Lemma l_do_ok nrx a s s' : life_ok nrx s -> l_may a s -> l_do nrx a s = Some s' -> life_ok nrx s'.
Proof.
  intros Hs Hm E. destruct a as [| | |i|i|i|i|i| | | |]; cbn [l_do l_may] in *.
  - unfold Attach in E. destruct (decide _) as [Hmu|]; [|done]. destruct (lf_attached s) eqn:Ea; injection E as <-; [done|]. destruct Hs. split; cbn; try done; [apply NoDup_seq|apply Forall_forall; intros j Hj; apply elem_of_seq in Hj; lia|by rewrite Hm|by rewrite Hm].
  - destruct (decide _) as [Hmu|]; [|done]. injection E as <-. unfold stop_begin. destruct (lf_attached s) eqn:Ea; [|done]. destruct Hs. split; cbn; try done; [by rewrite lo_closing0, Hmu|]. destruct (lf_close s); try done; [congruence|by destruct lo_phase0; congruence|by destruct lo_phase0; congruence].
  - destruct (lf_mu s) eqn:Emu, (lf_loops s) eqn:El; try done. injection E as <-. destruct Hs. rewrite El in *. unfold stop_end. split; cbn; rewrite ?El; try done; [by rewrite lo_closing0, Emu|]. destruct (lf_close s); try done; by destruct lo_phase0.
  - unfold loop_exit in E. destruct (decide _); [|done]. injection E as <-. by apply life_ok_loops.
  - unfold loop_fail in E. destruct (decide _); [|done]. injection E as <-. by apply life_ok_loops.
  - unfold writer_lock in E. destruct (lf_tx s !! i) as [[]|]; try done. injection E as <-. by apply life_ok_tx.
  - unfold writer_check in E. destruct (lf_tx s !! i) as [[]|]; try done. injection E as <-. apply life_ok_tx; [done|]. by destruct (lf_txClosed s).
  - unfold writer_done in E. destruct (lf_tx s !! i) as [[]|]; try done. injection E as <-. by apply life_ok_tx.
  - unfold close_begin in E. destruct (decide _) as [Hmu|]; [|done]. assert (E' : s' = if lf_attached s then with_close Stopping (stop_begin MuClose s) else with_close Stopped s) by (destruct (lf_close s); congruence). subst s'. clear E. unfold stop_begin. destruct (lf_attached s) eqn:Ea; destruct Hs; split; cbn; try done; by rewrite Hmu.
  - unfold close_stopped in E. destruct (lf_close s) eqn:Ec, (lf_mu s) eqn:Emu, (lf_loops s) eqn:El; try done. injection E as <-. destruct Hs. rewrite El in *. split; cbn; rewrite ?El; try done.
  - unfold close_mark in E. destruct (lf_close s) eqn:Ec; try done. injection E as <-. destruct Hs. rewrite Ec in *. split; cbn; try done; [split; [done|]; intros Hmu; by apply lo_closing0 in Hmu|]. split; [done|]. split; [done|]. intros j Hj. lia.
  - unfold close_fence in E. destruct (lf_close s) as [| | |k|] eqn:Ec; try done. destruct Hs. rewrite Ec in *. destruct lo_phase0 as (P1 & P2 & P3). destruct (lf_tx s !! k) as [[]|] eqn:Ek; try done; injection E as <-; split; cbn; try done; try (split; [done|]; intros Hmu; by apply lo_closing0 in Hmu); (split; [done|]; split; [done|]); intros j Hj.
    + destruct (decide (j = k)) as [->|]; [congruence|]. apply P3. lia.
    + apply lookup_ge_None in Ek. apply P3. lia.
Qed.

Lemma newLife_ok nrx ntx : life_ok nrx (newLife ntx).
Proof. split; try done. apply NoDup_nil_2. Qed.

Lemma lreach_ok nrx ntx s : lreach nrx (newLife ntx) s -> life_ok nrx s.
Proof. intros Hr. remember (newLife ntx) as s0. induction Hr as [s|s s1 s2 a _ IH Hm E]; [subst; apply newLife_ok|]. by eapply l_do_ok; [apply IH| |]. Qed.

Lemma lreach_trans nrx s1 s2 s3 : lreach nrx s1 s2 -> lreach nrx s2 s3 -> lreach nrx s1 s3.
Proof. intros H1 H2. induction H2 as [s|s s' s'' a _ IH Hm E]; [done|]. eapply lreach_step; [by apply IH|done|done]. Qed.

(** A loop need not wait for its queue to fail. *)
Definition willing (a : act) : Prop := match a with ALoopFail _ => False | _ => True end.

(** Acts that lead from one state to another, none of them a failure. *)
Definition leads (nrx : nat) (s s' : life) : Prop := exists acts, Forall willing acts /\ l_run nrx acts s = Some s'.

Lemma leads_refl nrx s : leads nrx s s.
Proof. exists []. by split. Qed.

Lemma l_run_app nrx acts acts' : forall s, l_run nrx (acts ++ acts') s = (s' ← l_run nrx acts s; l_run nrx acts' s').
Proof. induction acts as [|a acts IH]; intros s; cbn [app l_run]; [done|]. destruct (decide _); [|done]. destruct (l_do nrx a s); cbn [mbind option_bind]; [apply IH|done]. Qed.

Lemma leads_trans nrx s1 s2 s3 : leads nrx s1 s2 -> leads nrx s2 s3 -> leads nrx s1 s3.
Proof. intros (l1 & W1 & E1) (l2 & W2 & E2). exists (l1 ++ l2). split; [by apply Forall_app|]. rewrite l_run_app, E1. exact E2. Qed.

Lemma leads_one nrx s a s' : willing a -> l_may a s -> l_do nrx a s = Some s' -> leads nrx s s'.
Proof. intros W Hm E. exists [a]. split; [by constructor|]. cbn [l_run]. by rewrite decide_True, E. Qed.

(** Told to stop, the loops return one by one. *)
Lemma loops_drain nrx n : forall s, lf_rxStop s = true -> (length (lf_loops s) <= n)%nat -> leads nrx s (with_loops [] s).
Proof.
  induction n as [|n IH]; intros s Ht Hn; (destruct (lf_loops s) as [|i l] eqn:El; [replace (with_loops [] s) with s by (destruct s; cbn in El; by subst); apply leads_refl|]); [cbn in Hn; lia|].
  set (s1 := with_loops (filter (fun j => j <> i) (lf_loops s)) s). assert (E : l_do nrx (ALoopExit i) s = Some s1) by (cbn; unfold loop_exit; rewrite decide_True by (rewrite El; split; [by left|done]); reflexivity).
  eapply leads_trans; [eapply leads_one; [| |exact E]; exact I|]. apply (IH s1); [done|]. unfold s1; cbn; rewrite El, filter_cons_False by tauto; pose proof (length_filter (fun j => j <> i) l); cbn in Hn; lia.
Qed.

(** A writer in a queue gets out of it. *)
Lemma writer_leaves nrx s k w : lf_txClosed s = true -> lf_tx s !! k = Some w -> leads nrx s (with_tx (<[k := Unlocked]> (lf_tx s)) s).
Proof.
  intros Hc Hk. destruct w.
  - unfold with_tx. rewrite list_insert_id by done. replace (mkLife _ _ _ _ _ _ _) with s by (by destruct s). apply leads_refl.
  - eapply (leads_one nrx s (ACheck k)); [done|done|]. cbn. unfold writer_check. by rewrite Hk, Hc.
  - eapply (leads_one nrx s (AWritten k)); [done|done|]. cbn. unfold writer_done. by rewrite Hk.
Qed.

Lemma fences_pass nrx n : forall s k, lf_close s = Fencing k -> lf_txClosed s = true -> (length (lf_tx s) - k <= n)%nat -> exists s', leads nrx s s' /\ lf_close s' = Closed.
Proof.
  induction n as [|n IH]; intros s k Hf Hc Hn; (destruct (lf_tx s !! k) as [w|] eqn:Ek; [|exists (with_close Closed s); split; [|done]; eapply (leads_one nrx s AFence); [done|done|]; cbn; unfold close_fence; by rewrite Hf, Ek]); pose proof (lookup_lt_Some _ _ _ Ek); [lia|].
  pose proof (writer_leaves nrx s k w Hc Ek) as R1. set (s1 := with_tx _ s) in *. set (s2 := with_close (Fencing (S k)) s1). assert (E : l_do nrx AFence s1 = Some s2) by (cbn; unfold close_fence; cbn; by rewrite Hf, list_lookup_insert_eq).
  destruct (IH s2 (S k)) as (s' & R2 & Hs'); [done|done|unfold s2, s1; cbn; rewrite length_insert; lia|]. exists s'. split; [|done]. eapply leads_trans; [exact R1|]. eapply leads_trans; [eapply leads_one; [| |exact E]; exact I|exact R2].
Qed.

(** C12: whatever the receive loops, the writers and those who attach, stop and
    close an endpoint do, and in whatever order: no receive queue is ever driven
    by two loops; when Close has returned no loop is running and no writer is in
    a queue, so the device may be closed; and a Close that has begun can always
    get to its end without any queue failing, however the others stand, because
    the loops have been told to stop and a writer leaves once it is done. *)
Theorem close_quiesces nrx ntx s : lreach nrx (newLife ntx) s ->
  NoDup (lf_loops s) /\ Forall (fun i => (i < nrx)%nat) (lf_loops s) /\
  (lf_close s = Closed -> lf_loops s = [] /\ forall i, lf_tx s !! i <> Some InQueue) /\
  (lf_close s <> NotClosing -> exists acts s', Forall willing acts /\ l_run nrx acts s = Some s' /\ lf_close s' = Closed).
Proof.
  intros Hr. pose proof (lreach_ok nrx ntx s Hr) as Hs. pose proof Hs as []. split; [done|]. split; [done|]. split.
  - intros Hc. rewrite Hc in lo_phase0. destruct lo_phase0 as (P1 & P2 & P3). split; [auto|]. intros i Ei. apply (P3 i); [by apply lookup_lt_Some in Ei|done].
  - intros Hc. cut (exists s', leads nrx s s' /\ lf_close s' = Closed); [intros (s' & (acts & W & E) & H'); by exists acts, s'|].
    assert (Mark : forall s1, lf_close s1 = Stopped -> exists s', leads nrx s1 s' /\ lf_close s' = Closed).
    { intros s1 H1. set (s2 := mkLife (lf_attached s1) (lf_rxStop s1) (lf_loops s1) (lf_mu s1) true (lf_tx s1) (Fencing 0)). assert (E : l_do nrx AMark s1 = Some s2) by (cbn; unfold close_mark; by rewrite H1). destruct (fences_pass nrx (length (lf_tx s2)) s2 0) as (s' & R & Hs'); [done|done|lia|]. exists s'. split; [|done]. eapply leads_trans; [eapply leads_one; [| |exact E]; exact I|done]. }
    destruct (lf_close s) as [| | |k|] eqn:Ec; [done| |by apply Mark|by destruct lo_phase0 as (_ & P2 & _); eapply fences_pass|exists s; split; [apply leads_refl|done]].
    assert (Emu : lf_mu s = MuClose) by (by apply lo_closing0). assert (Et : lf_rxStop s = true) by (apply lo_waiting0; congruence). pose proof (loops_drain nrx _ s Et (le_n _)) as R1. set (s1 := with_loops [] s) in *. set (s2 := with_close Stopped (stop_end s1)).
    assert (E : l_do nrx AStopped s1 = Some s2) by (cbn; unfold close_stopped; cbn; by rewrite Ec, Emu). destruct (Mark s2 eq_refl) as (s' & R2 & Hs'). exists s'. split; [|done]. eapply leads_trans; [exact R1|]. eapply leads_trans; [eapply leads_one; [| |exact E]; exact I|exact R2].
Qed.

(** A loop and a writer at work, the endpoint closed, and everybody out. *)
Definition exLife : list act := [AAttach; ALock 0; ACheck 0; AClose; ALoopExit 1; ALoopExit 0; AStopped; AMark; AWritten 0; AFence; AFence].

Lemma l_run_reach nrx acts : forall s s', l_run nrx acts s = Some s' -> lreach nrx s s'.
Proof.
  induction acts as [|a acts IH]; intros s s' E; cbn [l_run] in E; [injection E as <-; apply lreach_refl|]. destruct (decide (l_may a s)) as [Hm|]; [|done]. destruct (l_do nrx a s) as [s1|] eqn:E1; [|done]. eapply lreach_trans; [eapply lreach_step; [apply lreach_refl|exact Hm|exact E1]|by apply IH].
Qed.

Lemma close_quiesces_witness : exists s, l_run 2 exLife (newLife 1) = Some s /\ lf_close s = Closed /\ lf_loops s = [] /\ forall i, lf_tx s !! i <> Some InQueue.
Proof.
  destruct (l_run 2 exLife (newLife 1)) as [s|] eqn:E; [|vm_compute in E; discriminate E]. exists s. split; [reflexivity|]. destruct (close_quiesces 2 1 s (l_run_reach _ _ _ _ E)) as (_ & _ & Q & _). assert (C : lf_close s = Closed) by (vm_compute in E; injection E as <-; reflexivity). split; [exact C|apply Q; exact C].
Defined.

(** ** A stack comes up whole or not at all *)

Lemma be_bytes_land x y : zip_with Z.land (be_bytes 4 x) (be_bytes 4 y) = be_bytes 4 (Z.land x y).
Proof.
  rewrite !be4_eq. cbn [zip_with]. assert (B : forall k, 0 <= k -> Z.land (x / 2 ^ k mod 256) (y / 2 ^ k mod 256) = Z.land x y / 2 ^ k mod 256).
  { intros k Hk. change 256 with (2 ^ 8). rewrite <- !Z.land_ones, <- !Z.shiftr_div_pow2, Z.shiftr_land by lia. apply Z.bits_inj'. intros n _. rewrite !Z.land_spec. destruct (Z.testbit (Z.ones 8) n); by rewrite ?andb_true_r, ?andb_false_r. }
  pose proof (B 24 ltac:(lia)) as B3. pose proof (B 16 ltac:(lia)) as B2. pose proof (B 8 ltac:(lia)) as B1. pose proof (B 0 ltac:(lia)) as B0. rewrite !Z.div_1_r in B0. change (2 ^ 24) with 16777216 in B3. change (2 ^ 16) with 65536 in B2. change (2 ^ 8) with 256 in B1. congruence.
Qed.

Lemma cidr_mask_bytes bits : 0 <= bits <= 32 -> cidr_mask 4 bits = be_bytes 4 (u32 (Z.shiftl 0xffffffff (32 - bits))).
Proof.
  intros Hb. assert (Hin : In bits (map Z.of_nat (seq 0 33))). { apply in_map_iff. exists (Z.to_nat bits). split; [lia|]. apply in_seq. lia. }
  clear Hb. revert bits Hin. apply List.Forall_forall. cbn [seq map Z.of_nat]. repeat (apply List.Forall_cons; [vm_compute; reflexivity|]). apply List.Forall_nil.
Qed.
-.-.-
_Work request_
The lines you return should be those above that contain the word "AWritten", every one of them.

_Response box_
  - eapply (leads_one nrx s (AWritten k)); [done|done|]. cbn. unfold writer_done. by rewrite Hk.
Definition exLife : list act := [AAttach; ALock 0; ACheck 0; AClose; ALoopExit 1; ALoopExit 0; AStopped; AMark; AWritten 0; AFence; AFence].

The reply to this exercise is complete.